Goal of the exercise
Read through the lines below for the string "apply" and copy each one that has it.

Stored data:
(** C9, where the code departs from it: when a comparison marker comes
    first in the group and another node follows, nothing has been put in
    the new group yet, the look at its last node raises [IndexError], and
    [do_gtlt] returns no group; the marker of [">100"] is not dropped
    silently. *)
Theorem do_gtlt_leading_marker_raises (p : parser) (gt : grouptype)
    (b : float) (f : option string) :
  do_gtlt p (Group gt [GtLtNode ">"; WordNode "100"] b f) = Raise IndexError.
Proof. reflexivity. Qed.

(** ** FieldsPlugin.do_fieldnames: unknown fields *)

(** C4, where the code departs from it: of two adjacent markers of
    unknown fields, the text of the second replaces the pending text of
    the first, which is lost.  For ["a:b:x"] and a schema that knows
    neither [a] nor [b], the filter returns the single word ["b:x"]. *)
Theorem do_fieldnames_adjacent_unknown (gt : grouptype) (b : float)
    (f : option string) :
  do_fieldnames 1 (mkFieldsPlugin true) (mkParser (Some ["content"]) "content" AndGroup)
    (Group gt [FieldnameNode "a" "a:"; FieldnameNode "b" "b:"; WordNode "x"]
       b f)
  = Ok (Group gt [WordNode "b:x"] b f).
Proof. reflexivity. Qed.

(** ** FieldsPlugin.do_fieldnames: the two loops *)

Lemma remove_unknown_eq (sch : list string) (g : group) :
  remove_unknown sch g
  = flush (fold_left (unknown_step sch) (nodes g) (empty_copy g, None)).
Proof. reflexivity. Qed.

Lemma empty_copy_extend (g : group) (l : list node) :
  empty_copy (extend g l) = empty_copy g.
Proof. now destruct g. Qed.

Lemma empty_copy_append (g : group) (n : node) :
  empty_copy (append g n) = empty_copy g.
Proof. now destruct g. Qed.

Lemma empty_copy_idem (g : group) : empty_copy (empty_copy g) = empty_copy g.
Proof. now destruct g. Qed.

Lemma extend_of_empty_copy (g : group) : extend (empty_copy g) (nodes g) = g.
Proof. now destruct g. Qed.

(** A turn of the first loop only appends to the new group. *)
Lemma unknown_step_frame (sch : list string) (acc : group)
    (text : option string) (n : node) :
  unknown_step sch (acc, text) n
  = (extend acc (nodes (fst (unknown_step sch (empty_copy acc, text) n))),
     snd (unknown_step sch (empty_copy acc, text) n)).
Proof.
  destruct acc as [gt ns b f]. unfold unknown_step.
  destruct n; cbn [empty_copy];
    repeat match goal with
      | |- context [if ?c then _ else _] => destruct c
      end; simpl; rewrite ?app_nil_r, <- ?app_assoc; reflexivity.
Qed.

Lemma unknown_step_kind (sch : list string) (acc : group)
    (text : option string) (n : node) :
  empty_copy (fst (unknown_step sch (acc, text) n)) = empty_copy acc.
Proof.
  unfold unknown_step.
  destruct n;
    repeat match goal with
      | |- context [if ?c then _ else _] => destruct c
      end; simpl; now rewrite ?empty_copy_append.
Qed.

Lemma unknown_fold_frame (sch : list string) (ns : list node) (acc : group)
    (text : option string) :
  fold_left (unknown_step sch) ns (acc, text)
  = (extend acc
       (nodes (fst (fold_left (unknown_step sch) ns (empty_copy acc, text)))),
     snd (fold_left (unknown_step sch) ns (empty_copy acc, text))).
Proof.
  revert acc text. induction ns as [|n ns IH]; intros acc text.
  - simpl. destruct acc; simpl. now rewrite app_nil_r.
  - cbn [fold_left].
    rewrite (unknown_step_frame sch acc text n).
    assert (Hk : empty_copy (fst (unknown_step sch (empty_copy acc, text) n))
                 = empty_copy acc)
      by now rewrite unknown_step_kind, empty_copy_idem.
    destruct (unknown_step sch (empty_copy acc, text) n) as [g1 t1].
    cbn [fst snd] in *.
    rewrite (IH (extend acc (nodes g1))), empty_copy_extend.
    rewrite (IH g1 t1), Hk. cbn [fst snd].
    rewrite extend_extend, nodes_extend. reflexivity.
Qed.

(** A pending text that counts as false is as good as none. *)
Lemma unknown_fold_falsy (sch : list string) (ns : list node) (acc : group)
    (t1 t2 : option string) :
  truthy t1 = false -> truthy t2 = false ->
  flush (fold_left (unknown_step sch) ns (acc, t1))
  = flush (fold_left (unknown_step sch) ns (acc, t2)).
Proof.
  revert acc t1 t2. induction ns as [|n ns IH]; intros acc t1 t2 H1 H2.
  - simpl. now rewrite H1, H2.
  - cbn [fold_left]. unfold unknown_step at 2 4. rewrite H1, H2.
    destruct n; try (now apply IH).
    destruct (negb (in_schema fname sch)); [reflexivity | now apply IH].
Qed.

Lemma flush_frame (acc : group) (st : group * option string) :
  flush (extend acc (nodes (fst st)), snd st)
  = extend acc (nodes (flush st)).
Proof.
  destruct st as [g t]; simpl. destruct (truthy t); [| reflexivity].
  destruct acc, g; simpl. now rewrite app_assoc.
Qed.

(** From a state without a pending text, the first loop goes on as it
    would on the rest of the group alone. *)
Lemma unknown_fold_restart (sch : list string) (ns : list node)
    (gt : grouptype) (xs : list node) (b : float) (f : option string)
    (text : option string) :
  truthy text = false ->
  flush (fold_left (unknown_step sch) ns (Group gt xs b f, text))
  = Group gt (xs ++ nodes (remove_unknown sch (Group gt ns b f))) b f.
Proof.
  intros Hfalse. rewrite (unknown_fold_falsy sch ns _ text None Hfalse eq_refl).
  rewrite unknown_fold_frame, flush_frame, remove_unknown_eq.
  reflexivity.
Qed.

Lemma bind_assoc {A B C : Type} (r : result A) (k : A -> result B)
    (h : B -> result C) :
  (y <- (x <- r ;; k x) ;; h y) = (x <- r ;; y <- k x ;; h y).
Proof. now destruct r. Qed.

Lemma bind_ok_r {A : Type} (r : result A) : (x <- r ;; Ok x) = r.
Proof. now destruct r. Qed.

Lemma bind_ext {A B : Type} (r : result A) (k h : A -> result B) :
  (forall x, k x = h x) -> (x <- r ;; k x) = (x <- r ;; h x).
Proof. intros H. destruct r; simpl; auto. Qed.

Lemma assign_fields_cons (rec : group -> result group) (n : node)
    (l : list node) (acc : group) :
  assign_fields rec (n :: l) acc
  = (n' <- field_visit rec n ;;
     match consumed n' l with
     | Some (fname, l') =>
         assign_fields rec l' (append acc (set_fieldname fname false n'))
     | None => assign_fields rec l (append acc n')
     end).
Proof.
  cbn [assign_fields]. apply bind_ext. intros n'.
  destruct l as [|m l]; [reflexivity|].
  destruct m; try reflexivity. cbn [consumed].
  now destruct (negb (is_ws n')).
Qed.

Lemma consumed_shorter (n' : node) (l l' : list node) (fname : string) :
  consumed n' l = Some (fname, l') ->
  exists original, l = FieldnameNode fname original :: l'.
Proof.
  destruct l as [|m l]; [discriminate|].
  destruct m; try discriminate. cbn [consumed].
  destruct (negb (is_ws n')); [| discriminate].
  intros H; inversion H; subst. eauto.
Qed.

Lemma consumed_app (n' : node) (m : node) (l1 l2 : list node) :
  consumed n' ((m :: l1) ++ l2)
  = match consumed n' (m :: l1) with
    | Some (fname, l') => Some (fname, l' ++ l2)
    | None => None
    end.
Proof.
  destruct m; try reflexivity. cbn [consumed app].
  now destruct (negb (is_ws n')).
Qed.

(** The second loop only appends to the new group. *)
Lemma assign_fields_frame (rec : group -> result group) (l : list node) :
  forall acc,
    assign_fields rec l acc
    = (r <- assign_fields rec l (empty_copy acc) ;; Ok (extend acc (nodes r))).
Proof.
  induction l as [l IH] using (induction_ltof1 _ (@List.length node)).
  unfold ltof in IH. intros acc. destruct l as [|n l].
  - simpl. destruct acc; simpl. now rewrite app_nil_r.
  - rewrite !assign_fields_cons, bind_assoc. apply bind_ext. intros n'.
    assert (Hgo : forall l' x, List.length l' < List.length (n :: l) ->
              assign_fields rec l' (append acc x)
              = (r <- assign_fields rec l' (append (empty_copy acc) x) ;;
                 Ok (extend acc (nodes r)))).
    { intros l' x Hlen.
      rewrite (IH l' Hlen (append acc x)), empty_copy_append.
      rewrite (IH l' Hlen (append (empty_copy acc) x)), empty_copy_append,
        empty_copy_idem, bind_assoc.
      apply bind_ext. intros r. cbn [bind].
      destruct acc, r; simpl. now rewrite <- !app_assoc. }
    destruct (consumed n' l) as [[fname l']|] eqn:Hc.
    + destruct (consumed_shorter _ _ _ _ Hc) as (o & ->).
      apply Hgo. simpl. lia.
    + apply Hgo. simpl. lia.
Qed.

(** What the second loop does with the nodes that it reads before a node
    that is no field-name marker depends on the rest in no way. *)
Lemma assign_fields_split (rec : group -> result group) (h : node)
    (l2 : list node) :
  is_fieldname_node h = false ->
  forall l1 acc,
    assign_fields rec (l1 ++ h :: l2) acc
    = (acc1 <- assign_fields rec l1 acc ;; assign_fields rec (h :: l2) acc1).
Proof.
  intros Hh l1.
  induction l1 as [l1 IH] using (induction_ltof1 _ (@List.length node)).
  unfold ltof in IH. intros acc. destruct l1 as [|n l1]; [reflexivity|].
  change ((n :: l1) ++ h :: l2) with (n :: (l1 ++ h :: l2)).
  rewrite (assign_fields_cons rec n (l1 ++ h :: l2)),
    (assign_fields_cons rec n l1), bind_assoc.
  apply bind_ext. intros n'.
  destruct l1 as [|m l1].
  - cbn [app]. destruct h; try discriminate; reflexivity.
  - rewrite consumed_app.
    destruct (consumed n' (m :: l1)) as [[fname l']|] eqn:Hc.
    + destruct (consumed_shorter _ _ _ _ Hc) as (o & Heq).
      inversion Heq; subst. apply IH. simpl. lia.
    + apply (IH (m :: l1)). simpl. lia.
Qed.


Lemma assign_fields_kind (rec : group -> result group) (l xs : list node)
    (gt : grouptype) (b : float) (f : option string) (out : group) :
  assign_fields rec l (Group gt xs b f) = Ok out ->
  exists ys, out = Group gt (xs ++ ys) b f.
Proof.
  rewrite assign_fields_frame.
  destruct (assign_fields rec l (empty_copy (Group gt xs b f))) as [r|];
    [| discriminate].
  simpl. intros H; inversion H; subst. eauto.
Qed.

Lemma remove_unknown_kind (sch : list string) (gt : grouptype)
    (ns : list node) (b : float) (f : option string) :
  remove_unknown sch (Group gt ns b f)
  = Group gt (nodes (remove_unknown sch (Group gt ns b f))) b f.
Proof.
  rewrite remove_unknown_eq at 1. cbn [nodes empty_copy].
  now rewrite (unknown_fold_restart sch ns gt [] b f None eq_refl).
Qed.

Written solution
    destruct n; try (now apply IH).
    destruct (negb (in_schema fname sch)); [reflexivity | now apply IH].
  cbn [assign_fields]. apply bind_ext. intros n'.
  - rewrite !assign_fields_cons, bind_assoc. apply bind_ext. intros n'.
      apply bind_ext. intros r. cbn [bind].
      apply Hgo. simpl. lia.
    + apply Hgo. simpl. lia.
  apply bind_ext. intros n'.
      inversion Heq; subst. apply IH. simpl. lia.
    + apply (IH (m :: l1)). simpl. lia.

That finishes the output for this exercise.